Cytokinetic investigations in human breast cancer by flow cytometrically recorded DNA/protein distributions.

This prospective study characterizes T1-T2 breast carcinomas (N = 114) and fibroadenomas (N = 16) by cell kinetic parameters derived from flow cytometrically recorded DNA/protein histograms. Ploidy level, cell cycle distribution and the number of cell subpopulations (SP) characterized by correlating DNA and protein values were assessed. The subpopulations were derived from the three-dimensional plot. The estrogen receptor (ER) status was determined biochemically (N = 61). Within the G1/0 cell peak 1-6 SP were evident in principle. Depending on the number of SP, two subsets were established: subset 1 with < or = 2 SP, subset 2 with > or = 3 SP. They differed significantly in proliferative activity expressed in the percentage of cells in the G2M phase. Subset 2 showed the higher activity.
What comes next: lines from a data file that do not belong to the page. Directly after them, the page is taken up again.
Definition fs_receive s (id : interface_handle) : FederateState * option Message :=
  match if_getEndpoint (interfaceInformation s) id with
  | Some ept =>
      let '(ept', msg) := getMessage ept (fs_time_granted s) in
      (on_endpoints (dm_alter2 (λ _, ept') id) s, msg)
  | None => (s, None)
  end.

(** The search of [receiveAny]: the position of the first endpoint with the earliest
    message, and its time. *)
Fixpoint earliestEndpoint (ind : nat) (l : list EndpointInfo) (best : option nat)
    (earliest_time : Time) : option nat * Time :=
  match l with
  | [] => (best, earliest_time)
  | ept :: l =>
      let t := firstMessageTime ept in
      if t <? earliest_time then earliestEndpoint (S ind) l (Some ind) t
      else earliestEndpoint (S ind) l best earliest_time
  end.

(** The result and the value given to the reference argument [id], [None] when it is not
    assigned. *)
Definition fs_receiveAny s : FederateState * option Message * option interface_handle :=
  let ends := endpoints (interfaceInformation s) in
  match earliestEndpoint 0 (dm_elements ends) None Time_maxVal with
  | (None, _) => (s, None, None)
  | (Some i, earliest_time) =>
      if earliest_time <=? fs_time_granted s then
        match dm_elements ends !! i with
        | Some ept =>
            let '(ept', msg) := getMessage ept (fs_time_granted s) in
            (on_endpoints (λ c, dm_assign c (<[i := ept']> (dm_elements c))) s, msg,
             Some (handle (ept_id ept)))
        | None => (s, None, None)
        end
      else (s, None, Some invalid_handle)
  end.

(** [getValue] and [getAllValues] dereference the input they find. *)
Definition fs_getValue s (id : interface_handle) : outcome (option string * Z) :=
  match if_getInput (interfaceInformation s) id with
  | Some ipt => Ok (getData ipt)
  | None => Fault
  end.
Definition fs_getAllValues s (id : interface_handle) : outcome (list (option string)) :=
  match if_getInput (interfaceInformation s) id with
  | Some ipt => Ok (getAllData ipt)
  | None => Fault
  end.

Definition checkAndSetValue s (pub_id : interface_handle) (data : string)
    : outcome (FederateState * bool) :=
  if negb (only_transmit_on_change s) then Ok (s, true)
  else
    match if_getPublication (interfaceInformation s) pub_id with
    | Some pub =>
        let '(pub', res) := CheckSetValue pub data in
        Ok (on_publications (dm_alter2 (λ _, pub') pub_id) s, res)
    | None => Fault
    end.

Definition getSubscribers s (id : interface_handle) : list global_handle :=
  match if_getPublication (interfaceInformation s) id with
  | Some pub => subscribers pub
  | None => []
  end.

Definition createInterface s (htype : handle_type) (id : interface_handle)
    (key type units : string) : FederateState :=
  let set_if (b : bool) (f : InterfaceInfo C → InterfaceInfo C * bool) ii :=
    if b then (f ii).1 else ii in
  match htype with
  | ht_publication =>
      let ii := createPublication (interfaceInformation s) id key type units in
      let ii := set_if (checkFlag (interfaceFlags s) required_flag)
                  (λ ii, setPublicationProperty ii id
                           helics_handle_option_connection_required 1) ii in
      let ii := set_if (checkFlag (interfaceFlags s) optional_flag)
                  (λ ii, setPublicationProperty ii id
                           helics_handle_option_connection_optional 1) ii in
      s <| interfaceInformation := ii |>
  | ht_input =>
      let ii := createInput (interfaceInformation s) id key type units in
      let ii := set_if (strict_input_type_checking s)
                  (λ ii, setInputProperty ii id helics_handle_option_strict_type_checking 1)
                  ii in
      let ii := set_if (fs_ignore_unit_mismatch s)
                  (λ ii, setInputProperty ii id helics_handle_option_ignore_unit_mismatch 1)
                  ii in
      let ii := set_if (checkFlag (interfaceFlags s) required_flag)
                  (λ ii, setInputProperty ii id helics_handle_option_connection_required 1)
                  ii in
      let ii := set_if (checkFlag (interfaceFlags s) optional_flag)
                  (λ ii, setInputProperty ii id helics_handle_option_connection_optional 1)
                  ii in
      s <| interfaceInformation := ii |>
  | ht_endpoint =>
      s <| interfaceInformation := createEndpoint (interfaceInformation s) id key type |>
  | _ => s
  end.
(* ===== verification/FederateFacts.v ===== *)
(** * Properties of the federate state machine

    The life cycle of a federate never goes back, and a granted time leaves no value
    behind.  The proofs go through a weakest-precondition calculus for the operations of
    FederateState.v. *)

From S2P Require Import Prelude HelicsTime Ids Flags ActionMessage MessageCodec.
From S2P Require Import Definitions TimeDependencies TimeCoordinator HandleManager.
From S2P Require Import InputInfo InputFacts Interfaces InterfaceInfo FederateState.

(** ** Weakest preconditions *)

Section wp.
  Context `{TimeRep} `{DualMapped C} `{UnitsLib} `{Fmt} `{BlockingQueue Q}.
  Abbreviation FS := (FederateState C Q).
  Implicit Types (s : FS) (cmd : ActionMessage).

(** Every normal result satisfies the postcondition. *)
Definition wp {A} (m : fsM A) s (P : FS → A → Prop) : Prop :=
  ∀ s' out a, m s = Some (Ok (s', out, a)) → P s' a.

Lemma wp_mono {A} (m : fsM A) s (P P' : FS → A → Prop) :
  wp m s P → (∀ s' a, P s' a → P' s' a) → wp m s P'.
Proof. intros Hm HP s' out a E. eauto. Qed.

Lemma wp_and {A} (m : fsM A) s (P P' : FS → A → Prop) :
  wp m s P → wp m s P' → wp m s (λ s' a, P s' a ∧ P' s' a).
Proof. intros Hm Hm' s' out a E. split; eauto. Qed.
Analysis of subset distributions revealed that subset 1 prevails in favourable prognostic cases as ER positive cases (P < 0.03), lobular carcinomas (P < 0.01) and LN- cases (P < 0.03), whereas subset 2 prevails in the unfavourable counterparts. Analysis of variance showed that the main effect on proliferative activity indicated by G2M% is due to subpopulation composition rather than histologic type, nodal status or ER status (P < 0.01, P < 0.002, P < 0.05), not even due to ploidy level (P < 0.0001). The rationale for subset stratification may be cytogenetic variability connected with protein content heterogeneity accounting for kinetic SP.